Человеческое тело чувствительно к прикосновению — к контакту с поверхностью кожи. Тактильное чувство представляет собой прекрасный пример того, насколько сильно наша нейрофизическая система может влиять на наш опыт. В серии экспериментов, проведенных еще в про­шлом веке (Boring, I957. стр. 110-III), Вебер установил, что одна и та же действительная ситуация, имеющая место в мире, может восприниматься человеком как два совер­шенно различных тактильных ощущения. В своих опытах Вебер обнаружил, что присущая нам способность ощущать прикосновения к поверхности кожи, резко различается в зависимости от того, в каком месте человеческого тела рас­положены точки контакта. Для того, чтобы две точки на предплечье воспринимались отдельно друг от друга, необ­ходимо в тридцать раз увеличить наименьшее расстояние между двумя точками, воспринимаемыми в качестве двух отдельных точек, — на мизинце. Таким образом, целая область идентичных, реально присутствующих в мире си­туаций стимулирования воспринимаются как два совер­шенно различных опыта исключительно из-за особенно­стей нашей нервной системы. При прикосновении к мизин­цу мы воспринимаем одну и ту же ситуацию, как прикосновение в двух различных местах, а при прикосно­вении к предплечью — как прикосновение к одному месту. Физический мир остается неизменным, а наши пережива­ния под воздействием этого мира в этих двух случаях рез­ко отличаются одно от другого, как функция нашей нерв­ной системы.

Подобные различия между миром и нашим восприяти­ем мира можно продемонстрировать и на примере других чувств. Ограниченность нашего восприятия хорошо осоз­нается учеными, осуществляющими в исследовании физи­ческого мира различные эксперименты и стремящимися с помощью приборов раздвинуть эти границы. Приборы вос­принимают явления, не воспринимаемые нашими чувства­ми или не различаемые ими, и дают их нам в форме сигна­лов, воспринимаемых нашим сенсорным аппаратом; с этой целью применяются фотографии, датчики давления, термометры, осциллоскопы, счетчики Гейгера, датчики аль­фа-излучения и т.д. Таким образом, одно из неизбежных отличий наших моделей мира от самого мира объясняется тем, что наша нервная система постоянно искажает или опускает целые части действительного мира.

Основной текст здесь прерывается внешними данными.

Lemma poll_turn_quiet s l io w base timeout count changes r w' :
  io_ok s io -> s_poll s = None -> 0 < nwatchers io ->
  waited io timeout (changes, w) = (r, w') ->
  (forall evs, r = KEvents evs -> Forall (event_ok io) evs) ->
  one_wait io timeout r (snd (sys_hrtime w')) ->
  gives False (poll_turn call_io base timeout count changes) (l, (io, w)) (fun next σ => exists io',
    ends PReturn (with_time (fst (sys_hrtime w') / 1000000) l, (io', answered io r (snd (sys_hrtime w')))) next σ /\
    undisturbed io io' /\ expected r).
Proof.
  intros Hio Hp Hnw Hk Hev H1. unfold poll_turn. eapply gives_step; [apply sigmask_run|].
  unfold waited in Hk. cbn [fst snd] in Hk.
  destruct (sys_kevent changes array_size (timespec_of timeout) (masked io true w)) as [r0 w0] eqn:Ek.
  injection Hk as -> Ew. eapply gives_world; [exact Ek|]. eapply gives_step; [apply sigmask_run|].
  eapply gives_step; [apply update_time_run|].
  rewrite Ew. set (l' := with_time _ l). set (w5 := snd (sys_hrtime w')) in *.
  destruct r as [[|ev evs]|e].
  - destruct (k_events changes array_size (timespec_of timeout) (masked io true w) []) as (_ & Hno & _); [by rewrite Ek|].
    specialize (Hno ltac:(done) eq_refl). unfold timespec_of in Hno. destruct (timeout =? -1); [done|].
    eapply gives_loop; [reflexivity|]. apply gives_ret. exists io. split; [|by split; [constructor; [constructor|]|]].
    split; [done|]. unfold answered, delivered. cbn. by destruct (ios io !! _).
  - eapply gives_seq; [apply (dispatch_quiet s l' io w5 (ev :: evs) Hio Hp Hnw); by apply Hev|].
    intros st σ (io' & [-> ->] & U). destruct H1 as [Hz Ht].
    assert (gives False (ret PReturn : @P W poll_next) (l', (io', fst (delivered io (ev :: evs) w5))) (fun next σ => exists io',
      ends PReturn (l', (io', answered io (KEvents (ev :: evs)) w5)) next σ /\ undisturbed io io' /\ expected (KEvents (ev :: evs)))) as Hret
      by (apply gives_ret; by exists io').
    destruct (snd (delivered io (ev :: evs) w5)) as [sig n] eqn:Est. cbn [fst snd] in *.
    destruct sig; [exact Hret|]. rewrite (proj2 (Z.eqb_neq (zlen (ev :: evs)) array_size)) by lia.
    destruct (Z.eqb_spec n 0) as [->|]; [|exact Hret]. cbn [negb]. by destruct Ht as [-> |].
  - destruct (Z.eqb_spec e EINTR) as [->|He]; cbn [negb].
    + rewrite (H1 eq_refl). apply gives_ret. exists io. split; [done|]. split; [by constructor; [constructor|]|]. by intros e [= <-].
    + apply gives_aborted, refusal_aborts. right. exists changes, (timespec_of timeout), (masked io true w), w0, e.
      split; [done|]. split; [done|]. cbn. unfold w5. rewrite <- Ew. unfold masked. destruct (has_bit _ _); [by right|by left].
Qed.
(** Between two phases: no run over a queue, no poll, no close is going on. *)
Definition resting (mem : list Z) (io_mem : gset Z) σ : Prop := exists g s,
  inv g s σ /\ s_poll s = None /\ s_pq s = [] /\ s_mem s = io_mem /\ g_mem g = mem /\
  (forall v, g_run g v = []) /\ g_finishing g = [].

Lemma later_rests mem iom g s σ σ' :
  s_poll s = None -> s_pq s = [] -> s_mem s = iom -> g_mem g = mem -> (forall v, g_run g v = []) -> g_finishing g = [] ->
  later g s σ σ' -> resting mem iom σ'.
Proof.
  intros Hp Hq Hm Hg Hr Hf (g' & s' & Hi & [V0 V1 V2 V3 V4] & [A1 A2 A3 A4 A5 A6]). exists g', s'.
  split; [done|]. split; [congruence|]. split; [apply sublist_nil_r; by rewrite <- Hq|]. split; [congruence|]. split; [congruence|].
  split; [|congruence]. intros v. apply sublist_nil_r. by rewrite <- (Hr v).
Qed.

(** ** The timers *)
Lemma run_timers_safe fuel g s σ :
  calls_stable interest uv__fs_event call -> inv g s σ ->
  gives True (uv__run_timers call fuel) σ (fun _ σ' => later g s σ σ').
Proof.
  intros Hst. unfold uv__run_timers. revert g s σ. induction fuel as [|fuel IH]; intros g s σ Hi; [done|].
  cbn [run_timers_loop]. destruct σ as (l & io & w). pose proof Hi as [Hl Hn Hio Hw]. cbn [fst snd] in *.
  destruct (heap_min_run _ _ Hl) as (Emin & Enil & Hmin). eapply gives_loop; [exact Emin|].
  destruct (Z.eqb_spec (pos (g_timers g) 1) 0) as [E0|E0]; [apply gives_ret; by apply later_refl|].
  assert (g_timers g <> []) as Hne by (intros E; by apply Enil in E). destruct (Hmin Hne) as [Hp _].
  set (p := pos (g_timers g) 1) in *. destruct (timer_handle _ _ _ Hl Hp) as (Hall & h & Eh & _ & _ & Hcb & _).
  eapply gives_loop; [by apply get_handle_run|]. eapply gives_loop; [reflexivity|].
  apply gives_if; intros _; [apply gives_ret; by apply later_refl|].
  destruct (fire_step g l p h Hl Hn Hp Eh) as (l0 & g1 & l1 & h1 & E1 & E2 & Hok1 & Hev1 & Eall & _ & Eh1 & _ & Ecb & _).
  eapply gives_loop; [exact E1|]. eapply gives_loop; [exact E2|].
  eapply gives_loop; [apply get_handle_run; rewrite Eh1; apply lookup_insert_eq|].
  unfold call_ptr. rewrite Ecb, (proj2 (Z.eqb_neq (cb h) 0) Hcb).
  assert (inv g1 s (l1, (io, w))) as Hi1 by (constructor; try done; by rewrite (ev_new _ _ (rt_evolves _ _ Hev1))).
  eapply gives_seq; [apply gives_fuel, (Hst g1 s); [done|done|left; by rewrite Eall]|].
  intros _ σ2 (g2 & s2 & Hi2 & Hg2 & Hs2). eapply gives_mono; [by apply (IH g2 s2)|].
  intros ? σ3 Hσ3. eapply later_from; [|exact Hs2|exact Hσ3]. etrans; [apply Hev1|done].
Qed.

(** ** The watchers and the closes, as callbacks on the I/O part and the world *)
Definition rest_io (iom : gset Z) (a : io_loop * W) : Prop := exists s,
  io_ok s (fst a) /\ world_ok (nwatchers (fst a)) (snd a) /\ s_poll s = None /\ s_pq s = [] /\ s_mem s = iom.

Lemma calls_stable_with iom : calls_stable interest uv__fs_event call -> stable_with (rest_io iom) call.
Proof.
  intros Hst g l a f p Hl Hn Hf Hc (s & Hio & Hw & H1 & H2 & H3).
  assert (inv g s (l, a)) as Hi by by constructor.
  eapply gives_mono; [exact (Hst g s (l, a) f p Hi Hf Hc)|].
  intros [] (l' & a') (g' & s' & [Hl' Hn' Hio' Hw'] & Hg & [A1 A2 A3 A4 A5 A6]).
  exists g'. split; [done|]. split; [done|]. exists s'. split; [done|]. split; [done|].
  split; [congruence|]. split; [|congruence]. apply sublist_nil_r. by rewrite <- H2.
Qed.

Lemma run_watchers_safe mem iom v fuel σ :
  calls_stable interest uv__fs_event call -> resting mem iom σ -> (length mem < fuel)%nat ->
  gives False (uv__run_watchers call v fuel) σ (fun _ σ' => resting mem iom σ').
Proof.
  intros Hst (g & s & [Hl Hn Hio Hw] & H1 & H2 & H3 & H4 & H5 & H6) Hf. destruct σ as (l & a). cbn [fst snd] in *.
  assert (length (g_watch g v) < fuel)%nat as Hlen.
  { pose proof (members_bound g l (UV_WATCHER v) Hl) as Hb. cbn in Hb. rewrite length_app in Hb. rewrite H4 in Hb. lia. }
  assert (rest_io iom a) as HP by (by exists s).
  eapply gives_mono; [exact (run_watchers_stable _ call v fuel g l a (calls_stable_with iom Hst) Hl Hn (H5 v) Hlen HP)|].
  intros _ (l' & a') (g' & Hl' & [V0 V1 V2 V3 V4] & s' & Hio' & Hw' & P1 & P2 & P3). exists g', s'. split; [constructor; try done; cbn; congruence|].
  do 3 (split; [done|]). split; [congruence|]. split; [|congruence]. intros u. apply sublist_nil_r. by rewrite <- (H5 u).
Qed.

Lemma run_closing_safe mem iom fuel σ :
  calls_stable interest uv__fs_event call -> resting mem iom σ -> (length mem < fuel)%nat ->
  gives False (uv__run_closing_handles call fuel) σ (fun _ σ' => resting mem iom σ').
Proof.
  intros Hst (g & s & [Hl Hn Hio Hw] & H1 & H2 & H3 & H4 & H5 & H6) Hf. destruct σ as (l & a). cbn [fst snd] in *.
  destruct (start_closing g l Hl H6) as [E0 Hok1]. set (g1 := mk_shape _ _ _ _ _ _ _ _ _) in Hok1.
  pose proof (closing_bound _ _ Hl) as Hb. rewrite H4 in Hb.
  assert (rest_io iom a) as HP by (by exists s).
  unfold uv__run_closing_handles. destruct a as (io & w). eapply gives_loop; [unfold gets; by rewrite E0|].
  eapply gives_loop; [reflexivity|].
  eapply gives_mono; [apply (run_closing_stable _ call fuel g1 _ (io, w) (calls_stable_with iom Hst) Hok1 Hn ltac:(cbn; lia) HP)|].
  intros _ (l' & a') (g' & Hl' & F1 & F2 & (s' & Hio' & Hw' & P1 & P2 & P3) & F3 & F4). exists g', s'. split; [by constructor|].
  do 3 (split; [done|]). split; [by rewrite F3|]. split; [|done]. intros u. apply sublist_nil_r. by rewrite <- (H5 u).
Qed.

(** ** The timeout *)
Lemma next_timeout_range g l : loop_ok g l -> exists r, uv__next_timeout l = Done r l /\ -1 <= r < 2 ^ 31.
Proof.
  intros Hok. destruct (heap_min_run _ _ Hok) as (E & Enil & Hmin). unfold uv__next_timeout.
  rewrite (bind_done _ _ _ _ _ E). destruct (Z.eqb_spec (pos (g_timers g) 1) 0) as [E0|E0]; [by exists (-1)|].
  assert (g_timers g <> []) as Hne by (intros E1; by apply Enil in E1).
  destruct (Hmin Hne) as [Hp _]. destruct (timer_handle _ _ _ Hok Hp) as (_ & h & Eh & _).
  rewrite (bind_get_handle _ _ _ _ Eh), bind_gets. destruct (timeout h <=? time l); [by exists 0|].
  eexists. split; [reflexivity|]. pose proof (Z.mod_pos_bound (timeout h - time l) (2 ^ 64) ltac:(lia)) as Hd.
  fold (u64 (timeout h - time l)) in Hd. unfold s32, UvTimer.INT_MAX. rewrite swrap_small; [|lia|];
    destruct (Z.ltb_spec 2147483647 (u64 (timeout h - time l))); lia.
Qed.
(* ===== verification/UvIoApi.v ===== *)
(** libuv, programs of calls on I/O watchers: the life cycle of a watcher as an
    automaton, the invariant over any program that follows it, and what such a
    program does to the events of a poll in progress.  A fresh loop, a sample
    allocator and a sample kernel. *)
From S2P Require Import Prelude.
From S2P Require Import UvQueue UvQueueProofs UvLoop UvLoopInv UvApi UvIo UvPoll UvLogic UvIoInv UvIoProofs UvIoOps UvIoLife UvPollProofs.
#[local] Set Warnings "-clear-no-such-hyp".

(** ** The calls *)
Inductive io_op : Set :=
| IoInit (w cb fd : Z)
| IoStart (w evs : Z)
| IoStop (w evs : Z)
| IoClose (w : Z)
| IoFeed (w : Z).

Definition run_io_op `{Realloc} (op : io_op) : IO unit :=
  match op with
  | IoInit w cb fd => uv__io_init w cb fd
  | IoStart w evs => uv__io_start w evs
  | IoStop w evs => uv__io_stop w evs
  | IoClose w => uv__io_close w
  | IoFeed w => uv__io_feed w
  end.

Fixpoint run_io_ops `{Realloc} (ops : list io_op) : IO unit :=
  match ops with
  | [] => ret tt
  | op :: ops => run_io_op op;;; run_io_ops ops
  end.

(** ** The life cycle *)
(** The descriptors of the watchers that are initialised and not closed, and
    whether the loop has had a start, which allocates its table. *)
Record io_status : Type := mk_io_status { st_fds : gmap Z Z; st_table : bool }.

#[export] Instance events_ok_dec evs : Decision (events_ok evs).
Proof. unfold events_ok. apply _. Defined.

Section Life.
Variables (mem : gset Z) (uv__fs_event : Z).
(* ===== verification/UvPoolInv.v ===== *)
(** libuv, [threadpool.c]: who owns each queue node, where each work is, and the
    invariant of the pool with its threads. *)
From stdpp Require Import functions.
From S2P Require Import Prelude.
From S2P Require Import UvQueue.
From S2P Require Import UvQueueProofs.
From S2P Require Import UvPool.

#[local] Set Warnings "-clear-no-such-hyp".

(** ** Queues with the owner of each node *)
Section Family.
Context {K : Type} `{Countable K}.
Implicit Types (m : gmap K (qnode K)) (Q : gmap K (list K)) (ow : K -> option K) (h n q x : K).

Definition owns Q ow : Prop := forall x h, ow x = Some h <-> exists l, Q !! h = Some l /\ x ∈ h :: l.

Definition nodes_kept m m' : Prop := forall x, is_Some (nxt m x) -> is_Some (nxt m' x).

Record fam Q ow m : Prop := {
  fam_wf : queues_wf Q m;
  fam_owns : owns Q ow
}.

Lemma fam_unowned Q ow m x : fam Q ow m -> ow x = None -> unowned Q x.
Proof.
  intros [_ Ho] E h l EQ Hx. assert (ow x = Some h) as E' by (apply Ho; eauto). by rewrite E in E'.
Qed.

Lemma fam_key Q ow m h l : fam Q ow m -> Q !! h = Some l -> ow h = Some h.
Proof. intros [_ Ho] E. apply Ho. exists l. split; [done|by left]. Qed.

Lemma fam_in Q ow m h l x : fam Q ow m -> Q !! h = Some l -> x ∈ l -> ow x = Some h.
Proof. intros [_ Ho] E Hx. apply Ho. exists l. split; [done|by right]. Qed.

Lemma fam_queue Q ow m x h : fam Q ow m -> ow x = Some h -> exists l, Q !! h = Some l /\ x ∈ h :: l.
Proof. intros [_ Ho]. apply Ho. Qed.

Lemma fam_nodup Q ow m h l : fam Q ow m -> Q !! h = Some l -> NoDup (h :: l).
Proof. intros [Hw _] E. by eapply queue_nodup, (qs_queue _ _ Hw). Qed.

Lemma fam_mapped Q ow m x h : fam Q ow m -> ow x = Some h -> is_Some (nxt m x).
Proof.
  intros Hf E. destruct (fam_queue _ _ _ _ _ Hf E) as (l & EQ & Hx).
  apply (queue_mapped m h l); [|done]. apply (qs_queue _ _ (fam_wf _ _ _ Hf) _ _ EQ).
Qed.

Lemma fam_init Q ow m q :
  fam Q ow m -> ow q = None -> is_Some (nxt m q) ->
  exists m', QUEUE_INIT q m = Done tt m' /\ fam (<[q := []]> Q) (<[q := Some q]> ow) m' /\ nodes_kept m m'.
Proof.
  intros Hf Hu Hm. pose proof (fam_unowned _ _ _ _ Hf Hu) as Hu'. destruct Hf as [Hw Ho]. unfold owns in Ho.
  destruct (qs_init Q m q Hw Hu' Hm) as (m' & E & Hw' & Hk). exists m'. split; [done|]. split; [|done].
  split; [done|]. intros x h. destruct (decide (x = q)) as [->|Hx].
  - rewrite fn_lookup_insert. split.
    + intros [= <-]. exists []. rewrite lookup_insert_eq. split; [done|by left].
    + intros (l & [[-> <-]|[Hne E']]%lookup_insert_Some & Hin); [done|]. by destruct (Hu' h l).
  - rewrite fn_lookup_insert_ne, Ho by done. split; intros (l & E' & Hin); exists l.
    + rewrite lookup_insert_ne; [done|]. intros ->. by apply (Hu' h l E'); left.
    + apply lookup_insert_Some in E' as [[<- <-]|[Hne E']]; [|done].
      by apply list_elem_of_singleton in Hin.
Qed.

Lemma fam_remove Q ow m h l1 x l2 :
  fam Q ow m -> Q !! h = Some (l1 ++ x :: l2) ->
  exists m', QUEUE_REMOVE x m = Done tt m' /\ fam (<[h := l1 ++ l2]> Q) (<[x := None]> ow) m' /\ nodes_kept m m'.
Proof.
  intros [Hw Ho] E. unfold owns in Ho. destruct (qs_remove Q m h l1 x l2 Hw E) as (m' & Er & Hw' & Hu & Hk). exists m'.
  split; [done|]. split; [|done]. split; [done|]. intros y h'. destruct (decide (y = x)) as [->|Hy].
  - rewrite fn_lookup_insert. split; [done|]. intros (l & E' & Hin). by destruct (Hu h' l).
  - rewrite fn_lookup_insert_ne, Ho by done. destruct (decide (h' = h)) as [->|Hne].
    + rewrite lookup_insert_eq, E. split; intros (l & [= <-] & Hin); eexists; (split; [done|]); set_solver.
    + by rewrite lookup_insert_ne by done.
Qed.

Lemma fam_insert_tail Q ow m h l x :
  fam Q ow m -> Q !! h = Some l -> ow x = None -> is_Some (nxt m x) ->
  exists m', QUEUE_INSERT_TAIL h x m = Done tt m' /\ fam (<[h := l ++ [x]]> Q) (<[x := Some h]> ow) m' /\
  nodes_kept m m'.
Proof.
  intros Hf E Eo Hm. pose proof (fam_unowned _ _ _ _ Hf Eo) as Hu. destruct Hf as [Hw Ho]. unfold owns in Ho.
  destruct (qs_insert_tail Q m h l x Hw E Hu Hm) as (m' & Er & Hw' & Hk).
  exists m'. split; [done|]. split; [|done]. split; [done|]. intros y h'. destruct (decide (y = x)) as [->|Hy].
  - rewrite fn_lookup_insert. split.
    + intros [= <-]. eexists. rewrite lookup_insert_eq. split; [done|]. set_solver.
    + intros (k & [[-> <-]|[Hne E']]%lookup_insert_Some & Hin); [done|]. by destruct (Hu h' k).
  - rewrite fn_lookup_insert_ne, Ho by done. destruct (decide (h' = h)) as [->|Hne].
    + rewrite lookup_insert_eq, E. split; intros (k & [= <-] & Hin); eexists; (split; [done|]); set_solver.
    + by rewrite lookup_insert_ne by done.
Qed.

Lemma fam_delete Q ow m h :
  fam Q ow m -> Q !! h = Some [] -> fam (delete h Q) (<[h := None]> ow) m.
Proof.
  intros [Hw Ho] E. unfold owns in Ho. split; [by apply queues_wf_delete|]. intros y h'. destruct (decide (y = h)) as [->|Hy].
  - rewrite fn_lookup_insert. split; [done|]. intros (l & E' & Hin).
    by destruct (unowned_delete _ _ _ Hw E h' l).
  - rewrite fn_lookup_insert_ne, Ho by done. split; intros (l & E' & Hin); exists l; (split; [|done]).
    + rewrite lookup_delete_ne; [done|]. intros <-. rewrite E in E'. injection E' as <-.
      by apply list_elem_of_singleton in Hin.
    + by apply lookup_delete_Some in E' as [_ E'].
Qed.

Lemma fam_move Q ow m h l n :
  fam Q ow m -> Q !! h = Some l -> Q !! n = Some [] -> n <> h ->
  exists m', QUEUE_MOVE h n m = Done tt m' /\
  fam (<[n := l]> (<[h := []]> Q)) (fun x => if decide (x ∈ l) then Some n else ow x) m' /\ nodes_kept m m'.
Proof.
  intros Hf E En Hne. pose proof (fam_nodup _ _ _ _ _ Hf E) as [Hh _]%NoDup_cons.
  pose proof Hf as [Hw Ho]. unfold owns in Ho. destruct (qs_move Q m h l n Hw E En Hne) as (m' & Er & Hw' & Hk).
  exists m'. split; [done|]. split; [|done]. split; [done|]. intros y h'. destruct (decide (y ∈ l)) as [Hy|Hy].
  - assert (ow y = Some h) as Ey by by eapply fam_in. split.
    + intros [= <-]. exists l. rewrite lookup_insert_eq. split; [done|by right].
    + intros (k & [[-> <-]|[H1 [[<- <-]|[H2 E']]%lookup_insert_Some]]%lookup_insert_Some & Hin); [done| |].
      * by apply list_elem_of_singleton in Hin as ->.
      * assert (ow y = Some h') as E'' by (apply Ho; eauto). congruence.
  - rewrite Ho. split; intros (k & E' & Hin).
    + destruct (decide (h' = n)) as [->|H1]; [|destruct (decide (h' = h)) as [->|H2]].
      * exists l. rewrite lookup_insert_eq. split; [done|]. rewrite En in E'. injection E' as <-. set_solver.
      * exists []. rewrite lookup_insert_ne, lookup_insert_eq by done. split; [done|].
        rewrite E in E'. injection E' as <-. set_solver.
      * exists k. by rewrite !lookup_insert_ne by done.
    + apply lookup_insert_Some in E' as [[<- <-]|[H1 [[<- <-]|[H2 E']]%lookup_insert_Some]].
      * exists []. split; [done|]. set_solver.
      * exists l. split; [done|]. set_solver.
      * by exists k.
Qed.
(** A node in the list of a queue does not look empty. *)
Lemma empty_member m h l1 x l2 : queue m h (l1 ++ x :: l2) -> QUEUE_EMPTY x m = Done false m.
Proof.
  intros Hq. destruct (queue_split _ _ _ _ _ Hq) as (A & a & b & B & _ & EB & _ & _ & _ & [Hn _]).
  unfold QUEUE_EMPTY. rewrite (bind_next _ _ _ _ Hn). unfold ret. f_equal. apply bool_decide_eq_false_2.
  intros <-. pose proof (queue_nodup _ _ _ Hq) as Hd. rewrite Permutation_app_comm in Hd.
  apply NoDup_cons in Hd as [_ Hd].
  destruct l2 as [|y l2]; injection EB as E1 _; subst; pose proof (queue_nodup _ _ _ Hq) as Hd'.
  - apply NoDup_cons in Hd' as [Hd' _]. set_solver.
  - cbn in Hd. apply NoDup_cons in Hd as [Hd _]. set_solver.
Qed.

End Family.

(** ** Where a work is *)
Inductive place : Set :=
| Nowhere
| AtWq
| AtSlow
| AtRun (t : tid)      (* taken by the thread [t], not called yet *)
| AtRan (t : tid)      (* called *)
| AtLoop (cancelled : bool)
| AtDone (cancelled : bool)
| AtCancel.            (* taken out of its queue by uv__work_cancel *)

#[export] Instance place_eq_dec : EqDecision place.
Proof. solve_decision. Defined.

Definition place_owner (w : Z) (p : place) : option tptr :=
  match p with
  | Nowhere | AtCancel => None
  | AtWq => Some wq
  | AtSlow => Some slow_io_pending_wq
  | AtRun _ | AtRan _ => Some (work_wq w)
  | AtLoop _ => Some loop_wq
  | AtDone _ => Some done_wq
  end.

(** The four lists of works. *)
Record lists : Type := mk_lists {
  l_wq : list tptr;
  l_slow : list tptr;
  l_loop : list tptr;
  l_done : list tptr
}.

(** The queues of the pool: [scheduled] is that [run_slow_work_message] is in
    [wq], [exiting] that [exit_message] is. *)
Record pqueues (pl : Z -> place) (ex sched : bool) (ls : lists)
    (Q : gmap tptr (list tptr)) (ow : tptr -> option tptr) (m : gmap tptr (qnode tptr)) : Prop := {
  pq_fam : fam Q ow m;
  pq_wq : Q !! wq = Some (l_wq ls);
  pq_slow : Q !! slow_io_pending_wq = Some (l_slow ls);
  pq_loop : Q !! loop_wq = Some (l_loop ls);
  pq_done : Q !! done_wq = Some (l_done ls);
  pq_msg : ow run_slow_work_message = Some (if sched then wq else run_slow_work_message);
  pq_msg_nil : sched = false -> Q !! run_slow_work_message = Some [];
  pq_exit : ow exit_message = if ex then Some wq else None;
  pq_exit_mapped : is_Some (nxt m exit_message);
  pq_place : forall w, ow (work_wq w) = place_owner w (pl w);
  pq_own_nil : forall w l, Q !! work_wq w = Some l -> l = [];
  pq_mapped : forall w, pl w <> Nowhere -> is_Some (nxt m (work_wq w))
}.

Arguments pq_fam {pl ex sched ls Q ow m}.
Arguments pq_wq {pl ex sched ls Q ow m}.
Arguments pq_slow {pl ex sched ls Q ow m}.
Arguments pq_loop {pl ex sched ls Q ow m}.
Arguments pq_done {pl ex sched ls Q ow m}.
Arguments pq_msg {pl ex sched ls Q ow m}.
Arguments pq_msg_nil {pl ex sched ls Q ow m}.
Arguments pq_exit {pl ex sched ls Q ow m}.
Arguments pq_exit_mapped {pl ex sched ls Q ow m}.
Arguments pq_place {pl ex sched ls Q ow m}.
Arguments pq_own_nil {pl ex sched ls Q ow m}.
Arguments pq_mapped {pl ex sched ls Q ow m}.

Definition pq pl ex sched ls m : Prop := exists Q ow, pqueues pl ex sched ls Q ow m.

Section Owner.
Context {pl : Z -> place} {ex sched : bool} {ls : lists} {Q : gmap tptr (list tptr)}
  {ow : tptr -> option tptr} {m : gmap tptr (qnode tptr)}.
Hypothesis H : pqueues pl ex sched ls Q ow m.

Lemma owner_cases x h :
  ow x = Some h ->
  match x with
  | run_slow_work_message => h = if sched then wq else run_slow_work_message
  | exit_message => h = wq /\ ex = true
  | work_wq w => place_owner w (pl w) = Some h
  | _ => h = x
  end.
Proof.
  intros E. destruct x as [| | | | | |w].
  - rewrite (fam_key _ _ _ _ _ (pq_fam H) (pq_wq H)) in E. congruence.
  - rewrite (fam_key _ _ _ _ _ (pq_fam H) (pq_slow H)) in E. congruence.
  - rewrite (pq_msg H) in E. congruence.
  - rewrite (pq_exit H) in E. destruct ex; [|done]. by injection E as <-.
  - rewrite (fam_key _ _ _ _ _ (pq_fam H) (pq_loop H)) in E. congruence.
  - rewrite (fam_key _ _ _ _ _ (pq_fam H) (pq_done H)) in E. congruence.
  - by rewrite <- (pq_place H).
Qed.

(** What is in the list of a queue. *)
Lemma elem_cases h l x :
  Q !! h = Some l -> x ∈ l ->
  match x with
  | run_slow_work_message => h = wq /\ sched = true
  | exit_message => h = wq /\ ex = true
  | work_wq w => place_owner w (pl w) = Some h
  | _ => False
  end.
Proof.
  intros E Hx. pose proof (fam_in _ _ _ _ _ _ (pq_fam H) E Hx) as Eo.
  pose proof (fam_nodup _ _ _ _ _ (pq_fam H) E) as [Hh _]%NoDup_cons.
  pose proof (owner_cases _ _ Eo) as C. destruct x; try (subst h; done); [|done..].
  destruct sched; [done|]. by subst h.
Qed.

В итоге круг возможного человеческого опыта сужает­ся, и возникают различия между тем, что происходит в мире на самом деле, и тем, что представляет собой наш опыт второго мира. То наша нервная система, которая изна­чально детерминирована генетическими факторами, пред­ставляет собой первый комплекс фильтров, обусловливаю­щих отличие мира — территории — от нашей репрезента­ции мира — его карты,

Через стекло тускло: в очках с социальным предписанием (социальные ограничения)

“...Мысль состоит здесь в том, что функцией мозга, нервной системы, органов чувств является, главным обра­зом, устранение, а не производство. Каждый человек в лю­бой момент своей жизни способен вспомнить всё, что когда-либо с ним случилось, воспринять всё, что происходит на всём пространстве вселенной. Функция мозга и нервной системы заключается в том, чтобы защитить нас от угрозы испытывать потрясение и замешательство перед этой мас­сой в значительной мере бесполезного знания, не имеюще­го отношения к делу, заслонить нас от большей части того, что в любой момент могло бы быть воспринято нами или возникнуть в памяти, оставив нам лишь чрезвычайно ма­лую и тщательно отобранную часть материала, возможно­го материала, которая, по всей вероятности, может быть практически полезной. При таком понимании каждый из нас представляет собой потенциально Вольный Разум... Чтобы обеспечить выживание, Вольный Разум должен проходить через редукционные клапаны мозга и нервной системы. В результате на выходе мы имеем лишь тонкую струйку того вида сознания, которое помогает нам выжить на поверхности разнообразных содержаний этого редуци­рованного сознании, человек придумал и до деталей разра­ботал системы символов и неявные философии, которые мы называем языками. Каждый индивид одновременно пользуется благами той конкретной языковом традиции, которой он принадлежит от рождения, и испытывает на себе ее тяготы — пользуется благами, поскольку язык дает доступ к накопленному опыту других людей; испытывает тяготы, поскольку язык укрепляет в нем мнение, будто это урезанное сознание представляет собой единственное осознание и вводит в обман его чувство реальности, так что человек слишком легко начинает принимать свои по­нятия за ложные, а слова — за действительные вещи”, (Aldous Huxly. The Doors of Perception. New York. Harper I Raw. 1954 pp. 22-23).

Второе отличие нашего опыта мира от самого мира воз­никает благодаря множеству социальных ограничений или фильтров (очков предписаний), которые мы называем социально-генетическими факторами. Под социальной гене­тикой мы имеем в виду всевозможные фильтры или катего­рии, действию которых мы подвержены в качестве членов той или иной социальной системы: язык, общепринятые способы восприятия и разнообразнейшие функции, отно­сительно которых в данном обществе существует относи­тельное согласие.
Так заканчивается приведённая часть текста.